● **Stored data**
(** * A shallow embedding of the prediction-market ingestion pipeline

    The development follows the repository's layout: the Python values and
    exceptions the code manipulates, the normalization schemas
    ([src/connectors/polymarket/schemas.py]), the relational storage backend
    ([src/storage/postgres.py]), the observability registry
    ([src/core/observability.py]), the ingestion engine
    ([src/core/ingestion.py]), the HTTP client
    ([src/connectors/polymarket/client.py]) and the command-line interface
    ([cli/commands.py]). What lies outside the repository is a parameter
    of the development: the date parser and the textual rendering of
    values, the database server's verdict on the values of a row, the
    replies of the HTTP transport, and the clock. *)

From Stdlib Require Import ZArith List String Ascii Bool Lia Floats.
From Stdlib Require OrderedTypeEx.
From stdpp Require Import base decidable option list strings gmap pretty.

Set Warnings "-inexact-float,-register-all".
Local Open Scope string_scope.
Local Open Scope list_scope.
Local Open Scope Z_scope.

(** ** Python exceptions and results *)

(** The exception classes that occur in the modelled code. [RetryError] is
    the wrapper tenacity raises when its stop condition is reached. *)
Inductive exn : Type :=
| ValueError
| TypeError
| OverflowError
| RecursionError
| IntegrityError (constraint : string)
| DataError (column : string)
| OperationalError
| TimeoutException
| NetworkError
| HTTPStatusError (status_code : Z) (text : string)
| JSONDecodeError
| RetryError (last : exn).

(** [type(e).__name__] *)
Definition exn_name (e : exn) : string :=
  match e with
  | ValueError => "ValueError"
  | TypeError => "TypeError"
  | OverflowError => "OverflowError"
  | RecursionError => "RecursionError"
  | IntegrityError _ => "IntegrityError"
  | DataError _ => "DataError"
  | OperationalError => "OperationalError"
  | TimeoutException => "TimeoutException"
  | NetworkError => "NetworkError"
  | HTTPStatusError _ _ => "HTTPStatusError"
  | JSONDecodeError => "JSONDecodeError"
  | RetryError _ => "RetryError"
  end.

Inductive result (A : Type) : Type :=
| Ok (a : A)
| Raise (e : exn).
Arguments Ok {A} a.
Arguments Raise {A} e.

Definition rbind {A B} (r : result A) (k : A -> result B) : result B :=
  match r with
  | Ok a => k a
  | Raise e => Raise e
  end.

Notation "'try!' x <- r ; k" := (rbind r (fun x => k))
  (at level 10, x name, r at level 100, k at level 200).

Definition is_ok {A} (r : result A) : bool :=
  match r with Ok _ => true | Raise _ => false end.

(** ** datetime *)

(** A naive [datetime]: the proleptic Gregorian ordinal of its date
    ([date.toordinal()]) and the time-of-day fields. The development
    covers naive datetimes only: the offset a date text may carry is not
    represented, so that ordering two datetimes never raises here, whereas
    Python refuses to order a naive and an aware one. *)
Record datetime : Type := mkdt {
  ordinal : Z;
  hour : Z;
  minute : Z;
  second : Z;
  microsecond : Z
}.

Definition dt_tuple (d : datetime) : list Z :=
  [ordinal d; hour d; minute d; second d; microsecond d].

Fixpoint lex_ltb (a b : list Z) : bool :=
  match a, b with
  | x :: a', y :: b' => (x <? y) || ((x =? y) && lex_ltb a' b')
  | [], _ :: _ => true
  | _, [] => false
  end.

● **About this exercise**
Precisely as given, transcribe all of the entries above.

● **Result of this exercise**
(** * A shallow embedding of the prediction-market ingestion pipeline

    The development follows the repository's layout: the Python values and
    exceptions the code manipulates, the normalization schemas
    ([src/connectors/polymarket/schemas.py]), the relational storage backend
    ([src/storage/postgres.py]), the observability registry
    ([src/core/observability.py]), the ingestion engine
    ([src/core/ingestion.py]), the HTTP client
    ([src/connectors/polymarket/client.py]) and the command-line interface
    ([cli/commands.py]). What lies outside the repository is a parameter
    of the development: the date parser and the textual rendering of
    values, the database server's verdict on the values of a row, the
    replies of the HTTP transport, and the clock. *)

From Stdlib Require Import ZArith List String Ascii Bool Lia Floats.
From Stdlib Require OrderedTypeEx.
From stdpp Require Import base decidable option list strings gmap pretty.

Set Warnings "-inexact-float,-register-all".
Local Open Scope string_scope.
Local Open Scope list_scope.
Local Open Scope Z_scope.

(** ** Python exceptions and results *)

(** The exception classes that occur in the modelled code. [RetryError] is
    the wrapper tenacity raises when its stop condition is reached. *)
Inductive exn : Type :=
| ValueError
| TypeError
| OverflowError
| RecursionError
| IntegrityError (constraint : string)
| DataError (column : string)
| OperationalError
| TimeoutException
| NetworkError
| HTTPStatusError (status_code : Z) (text : string)
| JSONDecodeError
| RetryError (last : exn).

(** [type(e).__name__] *)
Definition exn_name (e : exn) : string :=
  match e with
  | ValueError => "ValueError"
  | TypeError => "TypeError"
  | OverflowError => "OverflowError"
  | RecursionError => "RecursionError"
  | IntegrityError _ => "IntegrityError"
  | DataError _ => "DataError"
  | OperationalError => "OperationalError"
  | TimeoutException => "TimeoutException"
  | NetworkError => "NetworkError"
  | HTTPStatusError _ _ => "HTTPStatusError"
  | JSONDecodeError => "JSONDecodeError"
  | RetryError _ => "RetryError"
  end.

Inductive result (A : Type) : Type :=
| Ok (a : A)
| Raise (e : exn).
Arguments Ok {A} a.
Arguments Raise {A} e.

Definition rbind {A B} (r : result A) (k : A -> result B) : result B :=
  match r with
  | Ok a => k a
  | Raise e => Raise e
  end.

Notation "'try!' x <- r ; k" := (rbind r (fun x => k))
  (at level 10, x name, r at level 100, k at level 200).

Definition is_ok {A} (r : result A) : bool :=
  match r with Ok _ => true | Raise _ => false end.

(** ** datetime *)

(** A naive [datetime]: the proleptic Gregorian ordinal of its date
    ([date.toordinal()]) and the time-of-day fields. The development
    covers naive datetimes only: the offset a date text may carry is not
    represented, so that ordering two datetimes never raises here, whereas
    Python refuses to order a naive and an aware one. *)
Record datetime : Type := mkdt {
  ordinal : Z;
  hour : Z;
  minute : Z;
  second : Z;
  microsecond : Z
}.

Definition dt_tuple (d : datetime) : list Z :=
  [ordinal d; hour d; minute d; second d; microsecond d].

Fixpoint lex_ltb (a b : list Z) : bool :=
  match a, b with
  | x :: a', y :: b' => (x <? y) || ((x =? y) && lex_ltb a' b')
  | [], _ :: _ => true
  | _, [] => false
  end.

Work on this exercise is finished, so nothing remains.